EXERCISE BRIEF
Repeat verbatim only the lines from the opening of the material below through the one that contains "stands in a".
─── DATA EXCERPTS
(** ** Leaves *)

(** C10: a leaf whose mapping has no key or has two or more keys makes
    [create_filter_clause] raise (the unpacking of the single pair fails).
    It is neither compiled as an equality nor dropped: wherever such a leaf
    stands in a filter node, under a field name, [where_clause] raises. *)
Theorem C10_leaf_mapping_needs_one_key model field items :
  List.length items <> 1%nat ->
  create_filter_clause model field (VMap items) = Err ValueError /\
  (field <> "or" -> field <> "and" ->
   forall operator pre post,
     exists e,
       where_clause model (pre ++ (field, VMap items) :: post) operator = Err e).
Proof.
  intros Hlen.
  assert (Hc : create_filter_clause model field (VMap items) = Err ValueError).
  { destruct items as [|p [|p' rest]]; simpl in *; try reflexivity.
    exfalso; apply Hlen; reflexivity. }
  split; [exact Hc|].
  intros Hor Hand operator pre post.
  rewrite where_clause_unfold.
  apply where_loop_raises with (e := ValueError).
  rewrite key_clause_field by assumption. rewrite Hc. reflexivity.
Qed.
(** * Layout subsystem of the SmartArt diagram library

    A shallow embedding of
      - [lib/utils/geometry.ts]            (GeometryUtils),
      - [lib/layouts/engines/dagre]        (DagreLayoutEngine),
      - [lib/layouts/engines/elkjs]        (ElkJSLayoutEngine),
      - the layout manager                 (LayoutManager),
      - [lib/layouts/engines/custom.ts]    (CustomLayoutEngine),
      - the auto-layout manager            (AutoLayoutManager),
      - the two pure functions of [PerformanceUtils]
        ([optimizeDiagramRendering] and [createVirtualList]),
    followed by the properties of the layout specification and further
    properties of the same code.

    Conventions of the embedding.
      - A JavaScript [number] is a real number ([R]); NaN and the two
        infinities are not represented, so every statement below is about
        exact real arithmetic.  [Math.min], [Math.max], [Math.sqrt],
        [Math.cos], [Math.sin] and [Math.PI] are the functions of the
        Reals library.
      - The two external solvers (dagre and ELK) are not part of the
        repository: they are Section variables, and a solver may throw.
      - The dagre and ELK engines and the layout manager only read their
        arguments and build new objects, so they are pure functions on
        values.  The custom engine assigns to [node.position.x] of the
        objects it is given: there a node is a reference into a heap of
        node objects and the algorithms pass the heap along.  Every node
        object owns its [position] object (no two nodes share one). *)

From Stdlib Require Import Reals Lra Lia ZArith String List.
From stdpp Require Import base option list gmap strings sets.

Local Open Scope R_scope.
Local Open Scope string_scope.

(** ** JavaScript numbers and the Math functions used by the layout code *)

Abbreviation number := R.

(** [v || d] on numbers: 0 is falsy, every other real is truthy. *)
Definition or_default (v : option number) (d : number) : number :=
  match v with
  | Some x => if Req_dec_T x 0 then d else x
  | None => d
  end.

(** [Math.atan2 y x], from its mathematical definition by quadrant. *)
Definition Math_atan2 (y x : number) : number :=
  if Rlt_dec 0 x then atan (y / x)
  else if Rlt_dec x 0 then
         (if Rle_dec 0 y then atan (y / x) + PI else atan (y / x) - PI)
  else if Rlt_dec 0 y then PI / 2
  else if Rlt_dec y 0 then - (PI / 2)
  else 0.

Definition Math_ceil (x : number) : Z := Zceil x.
Definition Math_floor (x : number) : Z := Zfloor x.

(** ** Data model ([types/diagram.ts]) *)

Record Position := mkPosition { px : number; py : number }.
Record Size := mkSize { width : number; height : number }.

Record DiagramNode := mkNode {
  id : string;
  ntype : string;
  position : Position;
  size : Size;
  label : string            (* data.label *)
}.

Record DiagramEdge := mkEdge {
  eid : string;
  source : string;
  target : string
}.

Record Spacing := mkSpacing {
  horizontal : number;
  vertical : number;
  node_gap : number         (* spacing.node *)
}.

Record LayoutConfig := mkConfig {
  ltype : string;           (* DiagramType *)
  direction : string;       (* LayoutDirection *)
  spacing : Spacing;
  alignment : option string
}.

Record SmartDiagramData := mkData {
  nodes : list DiagramNode;
  edges : list DiagramEdge;
  layout : LayoutConfig;
  metadata : string
}.

(** A call either returns a value or throws. *)
Inductive result (A : Type) : Type :=
  | Ok (a : A)
  | Throw.
Arguments Ok {A} a.
Arguments Throw {A}.

(** ** GeometryUtils *)

Module GeometryUtils.

Definition distance (p1 p2 : Position) : number :=
  sqrt ((px p2 - px p1) ^ 2 + (py p2 - py p1) ^ 2).

Definition angle (p1 p2 : Position) : number :=
  Math_atan2 (py p2 - py p1) (px p2 - px p1).

Definition clamp (value lo hi : number) : number :=
  Rmin (Rmax value lo) hi.

(** The determinant of the two direction vectors. *)
Definition denom (line1Start line1End line2Start line2End : Position) : number :=
  let x1 := px line1Start in let y1 := py line1Start in
  let x2 := px line1End in let y2 := py line1End in
  let x3 := px line2Start in let y3 := py line2Start in
  let x4 := px line2End in let y4 := py line2End in
  (x1 - x2) * (y3 - y4) - (y1 - y2) * (x3 - x4).

Definition getLineIntersection
    (line1Start line1End line2Start line2End : Position) : option Position :=
  let x1 := px line1Start in let y1 := py line1Start in
  let x2 := px line1End in let y2 := py line1End in
  let x3 := px line2Start in let y3 := py line2Start in
  let x4 := px line2End in let y4 := py line2End in
  let denom := (x1 - x2) * (y3 - y4) - (y1 - y2) * (x3 - x4) in
  if Rlt_dec (Rabs denom) 1e-10 then None
  else
    let t := ((x1 - x3) * (y3 - y4) - (y1 - y3) * (x3 - x4)) / denom in
    let u := - ((x1 - x2) * (y1 - y3) - (y1 - y2) * (x1 - x3)) / denom in
    if Rle_dec 0 t then
      if Rle_dec t 1 then
        if Rle_dec 0 u then
          if Rle_dec u 1 then
            Some (mkPosition (x1 + t * (x2 - x1)) (y1 + t * (y2 - y1)))
          else None
        else None
      else None
    else None.


(** [rect: Position & Size], also the result of [getBoundingBox]. *)
Record Rect := mkRect {
  rect_x : number;
  rect_y : number;
  rect_width : number;
  rect_height : number
}.

Definition leb (a b : number) : bool := if Rle_dec a b then true else false.

Definition center (p1 p2 : Position) : Position :=
  mkPosition ((px p1 + px p2) / 2) ((py p1 + py p2) / 2).

Definition isPointInRect (point : Position) (rect : Rect) : bool :=
  leb (rect_x rect) (px point) &&
  leb (px point) (rect_x rect + rect_width rect) &&
  leb (rect_y rect) (py point) &&
  leb (py point) (rect_y rect + rect_height rect).

Definition isPointInCircle (point center : Position) (radius : number) : bool :=
  leb (distance point center) radius.

(** The four sides, in the order top, right, bottom, left. *)
Definition rect_sides (rect : Rect) : list (Position * Position) :=
  let rectLeft := rect_x rect in
  let rectRight := rect_x rect + rect_width rect in
  let rectTop := rect_y rect in
  let rectBottom := rect_y rect + rect_height rect in
  [ (mkPosition rectLeft rectTop, mkPosition rectRight rectTop);
    (mkPosition rectRight rectTop, mkPosition rectRight rectBottom);
    (mkPosition rectLeft rectBottom, mkPosition rectRight rectBottom);
    (mkPosition rectLeft rectTop, mkPosition rectLeft rectBottom) ].

(** The [for] loop that collects the intersections with the sides. *)
Definition side_intersections (lineStart lineEnd : Position) (rect : Rect)
    : list Position :=
  flat_map
    (fun side =>
       match getLineIntersection lineStart lineEnd (fst side) (snd side) with
       | Some intersection => [intersection]
       | None => []
       end)
    (rect_sides rect).

(** The callback of the [reduce]. *)
Definition closer (lineStart closest current : Position) : Position :=
  if Rlt_dec (distance lineStart current) (distance lineStart closest)
  then current else closest.

Definition getLineRectIntersection (lineStart lineEnd : Position) (rect : Rect)
    : option Position :=
  match side_intersections lineStart lineEnd rect with
  | [] => None
  | first :: rest => Some (fold_left (closer lineStart) rest first)
  end.

(** [sides] is the number of rounds of the loop. *)
Definition generatePolygonPoints (center : Position) (radius : number) (sides : nat)
    : list Position :=
  map (fun i =>
         let angle := (INR i * 2 * PI) / INR sides - PI / 2 in
         mkPosition (px center + radius * cos angle) (py center + radius * sin angle))
      (seq 0 sides).

Definition degToRad (degrees : number) : number := degrees * (PI / 180).
Definition radToDeg (radians : number) : number := radians * (180 / PI).

(** The [forEach] of [getBoundingBox]; as in [getBounds] the accumulators
    start at the infinities and the loop runs on a non-empty list only, so
    the scan is seeded by the first position. *)
Definition box_step (acc : number * number * number * number) (pos : Position)
  : number * number * number * number :=
  let '(minX, minY, maxX, maxY) := acc in
  (Rmin minX (px pos), Rmin minY (py pos), Rmax maxX (px pos), Rmax maxY (py pos)).

Definition getBoundingBox (positions : list Position) : Rect :=
  match positions with
  | [] => mkRect 0 0 0 0
  | first :: rest =>
      let '(minX, minY, maxX, maxY) :=
        fold_left box_step rest (px first, py first, px first, py first) in
      mkRect minX minY (maxX - minX) (maxY - minY)
  end.

End GeometryUtils.

(** ** The two external solvers

    [dagre.layout(graph)] receives the graph built by the engine, and either
    throws or leaves a position on (some of) the graph's nodes, which
    [graph.node(id)] then returns.  [elk.layout(graph)] returns a promise that
    is rejected or resolved with a graph whose optional [children] carry
    optional coordinates. *)

Record DagreNodeLabel := mkDagreLabel {
  dn_width : number;
  dn_height : number;
  dn_label : string
}.

Record DagreGraph := mkDagreGraph {
  rankdir : string;
  nodesep : number;
  ranksep : number;
  edgesep : number;
  align : string;
  setNode_calls : list (string * DagreNodeLabel);
  setEdge_calls : list (string * string)
}.

Inductive DagreOutcome :=
  | DagreThrows
  | DagreDone (graph_node : string -> option Position).

Record ElkChild := mkElkChild {
  elk_id : string;
  elk_width : number;
  elk_height : number;
  elk_label : string
}.

Record ElkEdge := mkElkEdge {
  elk_eid : string;
  elk_sources : list string;
  elk_targets : list string
}.

Record ElkGraph := mkElkGraph {
  elk_direction : string;
  elk_spacing_nodeNode : number;
  elk_spacing_betweenLayers : number;
  elk_spacing_edgeNode : string;
  elk_spacing_edgeEdge : string;
  elk_children : list ElkChild;
  elk_edges : list ElkEdge
}.

Record ElkLayoutedNode := mkElkLayouted {
  ln_id : string;
  ln_x : option number;
  ln_y : option number
}.

Inductive ElkOutcome :=
  | ElkRejects
  | ElkResolves (children : option (list ElkLayoutedNode)).

Record Bounds := mkBounds {
  b_width : number;
  b_height : number;
  offset : Position
}.

(** The body of the [forEach] of [getBounds], shared by both engines.  The
    accumulators start at [Infinity] and [-Infinity]; the list is not empty
    when the loop runs, and [Math.min(Infinity, v) = v],
    [Math.max(-Infinity, v) = v], so the scan is seeded by the first node. *)
Definition scan_step (acc : number * number * number * number) (node : DiagramNode)
  : number * number * number * number :=
  let '(minX, minY, maxX, maxY) := acc in
  (Rmin minX (px (position node)),
   Rmin minY (py (position node)),
   Rmax maxX (px (position node) + width (size node)),
   Rmax maxY (py (position node) + height (size node))).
──────
RESULT
(** ** Leaves *)

(** C10: a leaf whose mapping has no key or has two or more keys makes
    [create_filter_clause] raise (the unpacking of the single pair fails).
    It is neither compiled as an equality nor dropped: wherever such a leaf
    stands in a filter node, under a field name, [where_clause] raises. *)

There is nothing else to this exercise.